Generative AI is expected to help drive a sharp rise in fraud and impersonation attacks in 2026, according to new research published by the World Economic Forum (WEF), as cybersecurity leaders warn that convincing deepfakes and localised scams are becoming easier to produce at scale.

The report found cyber-enabled fraud has become pervasive enough that 73% of surveyed CEOs said they, or someone in their professional or home network, had been affected in 2025.

The most commonly observed attacks were phishing, vishing and smishing, cited by 62% of respondents, while 37% said they had encountered invoice or payment fraud and 32% reported identity theft.

The WEF said CEO concerns have shifted over the past year, with AI vulnerabilities and cyber-enabled fraud now taking priority over ransomware, which had previously dominated board-level worries.

Konstantin Levinzon, co-founder of Planet VPN, argued that consumers are increasingly exposed as attackers use generative AI to make scams more credible and cheaper to run.
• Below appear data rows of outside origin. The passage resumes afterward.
(** * The task store of the Kanban to-do list (main.py)

    A shallow embedding of [TaskManager] and of the callbacks of
    [KanbanApp] that reach it, together with the part of Python's [json]
    module that [save_tasks] and [load_tasks] call: the encoder with
    [indent=4] and [ensure_ascii=True], and the decoder with its defaults.

    Python values are modelled as follows.
    - [int] is [Z].
    - [str] is [string]; a character of a [string] stands for the code
      point of the same number, so the texts of this model are those whose
      code points are below 256.
    - a task, which the program keeps as a [dict] with the keys ["id"],
      ["title"], ["status"] and ["date"], is the record [Task].
    - [self.tasks] is a [list Task]; the file [tasks.json] is its text, or
      [None] while the file does not exist.

    Saving and loading is where the code points from 256 on and the size
    of an [int] matter. The module [Unicode] models the store a second
    time for them, with a [str] as the list of its code points and with the
    digit limit of [int]; the two models agree where the first one applies
    ([models_agree]). *)

From Stdlib Require Import ZArith Ascii String List Lia.
From Stdlib Require Import Decimal DecimalString DecimalZ DecimalN DecimalPos DecimalFacts.
From stdpp Require Import base decidable option list strings.

Local Open Scope Z_scope.

(** ** Characters that cannot be written inside a literal *)

Definition quote : ascii := "034"%char.
Definition backslash : ascii := "092"%char.
Definition chr_bs : ascii := "008"%char.
Definition chr_tab : ascii := "009"%char.
Definition chr_nl : ascii := "010"%char.
Definition chr_ff : ascii := "012"%char.
Definition chr_cr : ascii := "013"%char.

(** [ord c] *)
Definition ord (c : ascii) : N := N_of_ascii c.

(** ** The [json] module, as far as the store calls it *)

Module Json.

#[local] Set Warnings "-register-all".

(** The Python values that [json.load] can build. A [dict] is kept as the
    list of its items in insertion order, which is also the order in which
    [json.dump] writes them. *)
Inductive value : Type :=
| JNull
| JBool (b : bool)
| JInt (z : Z)
| JStr (s : string)
| JArr (l : list value)
| JObj (d : list (string * value)).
Planet VPN co-founder Konstantin Levinzon said, “As businesses face challenges in protecting their networks, individual consumers are also seeing an increase in personal cybersecurity risks. Recent developments in generative AI are lowering the barriers to executing all kinds of attacks, while at the same time increasing their sophistication and making them appear more credible,” he says.
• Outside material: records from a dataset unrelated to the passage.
(** X5. In every window of a session started with a page size that is not
    negative, the page offset is not negative and is a multiple of the page
    size, index and page size are the ones the session started with, the
    result table is one that a session can show (so its horizontal offset
    is within bounds), and the selected preset is one of the listed
    presets. *)
Theorem window_invariant (default_index : string) (default_size : Z)
    (w : MainWindow.t) :
  0 <= default_size →
  reachable_window default_index default_size w →
  0 <= MainWindow.current_from w
  ∧ (default_size | MainWindow.current_from w)
  ∧ MainWindow.current_index w = default_index
  ∧ MainWindow.current_size w = default_size
  ∧ reachable (MainWindow.results_table w)
  ∧ Py.mem (TimeRangeSelector.current_preset (MainWindow.time_range_selector w))
      (Py.keys TimeRange.PRESETS) = true.
Proof. apply reachable_window_ok. Qed.

Lemma window_invariant_witness :
  let w := (MainWindow.query_input_keypress failing_env
              (MainWindow.set_query_input (MainWindow.init "logs-*" 100)
                 (QueryInput.mk "status:200" false)) "enter").1 in
  0 <= MainWindow.current_from w
  ∧ (100 | MainWindow.current_from w)
  ∧ MainWindow.current_index w = "logs-*"
  ∧ MainWindow.current_size w = 100
  ∧ reachable (MainWindow.results_table w)
  ∧ Py.mem (TimeRangeSelector.current_preset (MainWindow.time_range_selector w))
      (Py.keys TimeRange.PRESETS) = true.
Proof.
  intros w. apply (window_invariant "logs-*" 100 w); [lia|].
  apply window_query_key, window_edit, window_init.
Defined.

(** X6. The [n] key on the last page (offset plus page size reaches the
    total) and the [p] key on the first page (offset 0) make no call and
    leave the window exactly as it is. *)
Theorem page_keys_do_nothing_at_the_ends (env : MainWindow.Env)
    (w : MainWindow.t) (key : string) :
  (key = "n"
   ∧ ResultsTable.total_hits (MainWindow.results_table w)
       <= MainWindow.current_from w + MainWindow.current_size w)
  ∨ (key = "p" ∧ MainWindow.current_from w <= 0) →
  Main.handle_unhandled_input env w key = Some (w, []).
Proof.
  intros [[-> Hlast]|[-> Hfirst]].
  - by apply next_page_noop.
  - unfold Main.handle_unhandled_input. simpl.
    by destruct (Z.ltb_spec 0 (MainWindow.current_from w)); [lia|].
Qed.

Lemma page_keys_do_nothing_at_the_ends_witness :
  Main.handle_unhandled_input failing_env (paging_window "status:200") "p"
  = Some (paging_window "status:200", []).
Proof.
  apply page_keys_do_nothing_at_the_ends. right. split; [done|]. simpl. lia.
Defined.

(** ** Rendering *)

Section Rendering.
Implicit Types (headers : list string) (rows : list (list string)).

Lemma fold_max_ge rows col_idx (m0 : Z) :
  m0 <= foldl (λ m row,
                 match row !! col_idx with
                 | Some c => Z.max m (Py.len c)
                 | None => m
                 end) m0 rows
  ∧ ∀ row c, row ∈ rows → row !! col_idx = Some c →
      Py.len c <= foldl (λ m row,
                           match row !! col_idx with
                           | Some c => Z.max m (Py.len c)
                           | None => m
                           end) m0 rows.
Proof.
  revert m0. induction rows as [|r rows IH]; intros m0; cbn [foldl].
  - split; [lia|]. intros row c Hin. by apply elem_of_nil in Hin.
  - set (m1 := match r !! col_idx with
               | Some c => Z.max m0 (Py.len c)
               | None => m0
               end).
    destruct (IH m1) as [Hge Hall].
    assert (m0 <= m1) as H01 by (subst m1; destruct (r !! col_idx); lia).
    split; [lia|].
    intros row c [->|Hin]%elem_of_cons Hc; [|by eapply Hall].
    assert (Py.len c <= m1) by (subst m1; rewrite Hc; lia). lia.
Qed.

(** The widths, one per visible column that exists. *)
Lemma widths_lookup headers rows (a n i : nat) h :
  (i < n)%nat → headers !! (a + i)%nat = Some h →
  flat_map
    (λ col_idx,
       match headers !! col_idx with
       | None => []
       | Some h => [column_width rows col_idx h]
       end) (seq a n) !! i
  = Some (column_width rows (a + i) h).
Proof.
  revert a n. induction i as [|i IH]; intros a n Hi Hh.
  - destruct n as [|n]; [lia|]. simpl.
    replace (a + 0)%nat with a in * by lia. by rewrite Hh.
  - destruct n as [|n]; [lia|]. simpl.
    destruct (headers !! a) as [h0|] eqn:Ha.
    + simpl. replace (a + S i)%nat with (S a + i)%nat in * by lia.
      apply IH; [lia|done].
    + apply lookup_ge_None in Ha. apply lookup_lt_Some in Hh. lia.
Qed.

Lemma calculate_column_widths_eq headers rows (vs ve : Z) :
  ResultsTable._calculate_column_widths headers rows vs ve
  = flat_map
      (λ col_idx,
         match headers !! col_idx with
         | None => []
         | Some h => [column_width rows col_idx h]
         end) (Py.range vs ve).
Proof. reflexivity. Qed.





End Rendering.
US data underscores the scale of the problem. The Federal Trade Commission (FTC) reported that consumers said they lost more than $12.5bn to fraud in 2024, a 25% year-on-year increase, and Levinzon expects losses could climb further in 2026 as criminals adopt AI-enabled techniques.
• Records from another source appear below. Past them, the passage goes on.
(** C4.  In every state a submit (enter) event ends the session returning
    the accumulated PIN as it is, with no error; submitted as the first
    event it returns the empty string with no error, and submitted after
    events [pre] that left the session running it returns the PIN
    accumulated by [pre]. *)
Theorem submit_returns_pin
  (prompt : string) (st : State) (event : Event) (pre post : list Event) :
  keyPress event KeyEnter ->
  snd (GetPIN prompt None pre) = Blocked ->
  update st event = Return (pin st) None
  /\ snd (GetPIN prompt None (event :: post)) = Returned "" None
  /\ snd (GetPIN prompt None (pre ++ event :: post))
     = Returned (pin (final initial pre)) None.
Proof.
  intros Hev Hrun.
  assert (Hup : forall s, update s event = Return (pin s) None).
  { intros s. rewrite (update_keyPress s event KeyEnter Hev) by discriminate.
    reflexivity. }
  split; [apply Hup | split].
  - rewrite GetPIN_outcome. simpl. now rewrite Hup.
  - rewrite GetPIN_outcome in *.
    rewrite (loop_resume prompt pre (event :: post) initial Hrun).
    simpl. now rewrite Hup.
Qed.

Lemma submit_returns_pin_witness :
  update {| cursorX := 0; cursorY := 2; pin := "741" |}
         (mkEvent EventKey KeyEnter 0)
  = Return "741" None
  /\ snd (GetPIN "Enter PIN:" None (mkEvent EventKey KeyEnter 0 :: []))
     = Returned "" None
  /\ snd (GetPIN "Enter PIN:" None
            ([mkEvent EventKey KeyArrowUp 0; mkEvent EventKey KeySpace 0]
             ++ mkEvent EventKey KeyEnter 0 :: []))
     = Returned "8" None.
Proof.
  destruct (submit_returns_pin "Enter PIN:"
              {| cursorX := 0; cursorY := 2; pin := "741" |}
              (mkEvent EventKey KeyEnter 0)
              [mkEvent EventKey KeyArrowUp 0; mkEvent EventKey KeySpace 0]
              []) as (H1 & H2 & H3).
  - pressed.
  - vm_compute. reflexivity.
  - split; [exact H1 | split; [exact H2 | exact H3]].
Defined.

(** ** Moving the cursor *)

Lemma update_arrow (st : State) (event : Event) (d : Direction) :
  keyPress event (arrowKey d) ->
  update st event =
  Next match d with
       | Up => {| cursorX := clamp (cursorX st) 0 2;
                  cursorY := clamp (decr (cursorY st)) 0 2; pin := pin st |}
       | Down => {| cursorX := clamp (cursorX st) 0 2;
                    cursorY := clamp (incr (cursorY st)) 0 2; pin := pin st |}
       | Left => {| cursorX := clamp (decr (cursorX st)) 0 2;
                    cursorY := clamp (cursorY st) 0 2; pin := pin st |}
       | Right => {| cursorX := clamp (incr (cursorX st)) 0 2;
                     cursorY := clamp (cursorY st) 0 2; pin := pin st |}
       end.
Proof.
  intros Hev.
  rewrite (update_keyPress st event (arrowKey d) Hev)
    by apply arrowKey_not_CtrlC.
  rewrite switchKey_arrow. destruct d; reflexivity.
Qed.

(** C5.  With the cursor in the grid, a directional event changes the axis
    of its direction by one (up and left decrement, down and right
    increment), then clamps both axes to [0,2], and leaves the PIN as it
    is; the outcome is the one of clamping the touched axis alone. *)
Theorem arrow_moves_by_one_then_clamps
  (st : State) (event : Event) (d : Direction) :
  inGrid st -> keyPress event (arrowKey d) ->
  update st event = Next (moveClamped st (fst (delta d)) (snd (delta d)))
  /\ moveClamped st (fst (delta d)) (snd (delta d)) = moveAxis st d
  /\ pin (moveAxis st d) = pin st.
Proof.
  intros [Hx Hy] Hev. rewrite (update_arrow st event d Hev).
  unfold moveClamped, moveAxis.
  destruct d; simpl;
    rewrite ?decr_small, ?incr_small, ?Z.add_0_r by assumption;
    rewrite ?(clamp_fixed (cursorX st)), ?(clamp_fixed (cursorY st))
      by assumption;
    repeat split; reflexivity.
Qed.

Lemma arrow_moves_by_one_then_clamps_witness :
  update {| cursorX := 2; cursorY := 1; pin := "6" |}
         (mkEvent EventKey KeyArrowRight 0)
  = Next {| cursorX := 2; cursorY := 1; pin := "6" |}
  /\ update {| cursorX := 2; cursorY := 1; pin := "6" |}
            (mkEvent EventKey KeyArrowUp 0)
     = Next {| cursorX := 2; cursorY := 0; pin := "6" |}.
Proof.
  split.
  - apply (arrow_moves_by_one_then_clamps
             {| cursorX := 2; cursorY := 1; pin := "6" |}
             (mkEvent EventKey KeyArrowRight 0) Right).
    + split; simpl; lia.
    + pressed.
  - apply (arrow_moves_by_one_then_clamps
             {| cursorX := 2; cursorY := 1; pin := "6" |}
             (mkEvent EventKey KeyArrowUp 0) Up).
    + split; simpl; lia.
    + pressed.
Defined.

(** ** Dropping the last byte *)

Lemma dropLast_snoc (s : string) (a : ascii) :
  dropLast (s ++ String a "") = s.
Proof.
  induction s as [|b s IH]; simpl; [reflexivity|].
  rewrite IH. destruct s; reflexivity.
Qed.

Lemma string_snoc (s : string) :
  s = "" \/ exists s' a, s = s' ++ String a "".
Proof.
  induction s as [|b s IH]; [now left | right].
  destruct IH as [-> | (s' & a & ->)].
  - exists "", b. reflexivity.
  - exists (String b s'), a. reflexivity.
Qed.

Lemma update_backspace (st : State) (event : Event) :
  keyPress event KeyBackspace \/ keyPress event KeyBackspace2 ->
  update st event =
  Next {| cursorX := clamp (cursorX st) 0 2;
          cursorY := clamp (cursorY st) 0 2;
          pin := dropLast (pin st) |}.
Proof.
  intros Hev.
  assert (E : exists k, keyPress event k
                        /\ (k = KeyBackspace \/ k = KeyBackspace2)).
  { destruct Hev; eauto. }
  destruct E as (k & Hk & Hkk).
  rewrite (update_keyPress st event k Hk)
    by (destruct Hkk; subst; discriminate).
  rewrite (switchKey_backspace st k Hkk).
  destruct (string_snoc (pin st)) as [E | (s & a & E)]; rewrite E.
  - simpl. rewrite E. reflexivity.
  - rewrite len_nonempty, slice_drops_last, dropLast_snoc. reflexivity.
Qed.

(** ** The accumulated PIN holds keypad digits only *)

Lemma allDigits_append (s t : string) :
  allDigits (s ++ t) = allDigits s && allDigits t.
Proof.
  induction s as [|a s IH]; simpl; [reflexivity|].
  now rewrite IH, andb_assoc.
Qed.

Lemma allDigits_dropLast (s : string) :
  allDigits s = true -> allDigits (dropLast s) = true.
Proof.
  destruct (string_snoc s) as [-> | (s' & a & ->)]; [reflexivity|].
  rewrite dropLast_snoc, allDigits_append.
  intros H. now apply andb_prop in H.
Qed.

Lemma allDigits_tableDigit (r c : Z) : allDigits (tableDigit r c) = true.
Proof.
  unfold tableDigit.
  repeat match goal with
  | |- context [match ?z with _ => _ end] => destruct z
  end; reflexivity.
Qed.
Separate research from Experian suggests anxiety is rising alongside the threat, with 68% of consumers identifying identity theft as their top concern and 61% worried about stolen credit card data.

The WEF also warned that generative AI can amplify digital safety risks for groups including children and women, particularly through impersonation and synthetic image abuse, while fraudsters can now translate and localise social engineering campaigns far more effectively. Planet VPN co-founder Konstantin Levinzon said, “Criminal networks that previously focused on a limited range of languages can now target populations all over the world with local languages. This expansion also speeds up the spread of AI-driven disinformation and makes it harder for platforms and regulators to protect users from coordinated manipulation,” he says.

Businesses, meanwhile, are contending with persistent cybersecurity skills shortages. The report said 33% of firms in Europe and Central Asia and 35% in North America reported needing stronger expertise, with shortages rising as high as 70% in parts of Latin America and Africa. Levinzon said AI tools may ease the pressure if deployed well, but warned that poor implementation can introduce fresh risks, including misconfiguration, bias, over-reliance on automation and exposure to adversarial manipulation.

Planet VPN co-founder Konstantin Levinzon said, “The most effective remedy for both direct customers and businesses is education. Well-informed employees and users are less likely to fall for scams, more likely to use unique passwords, and enable multi-factor authentication. Additionally, using a VPN should be a part of daily internet hygiene,” Levinzon concludes.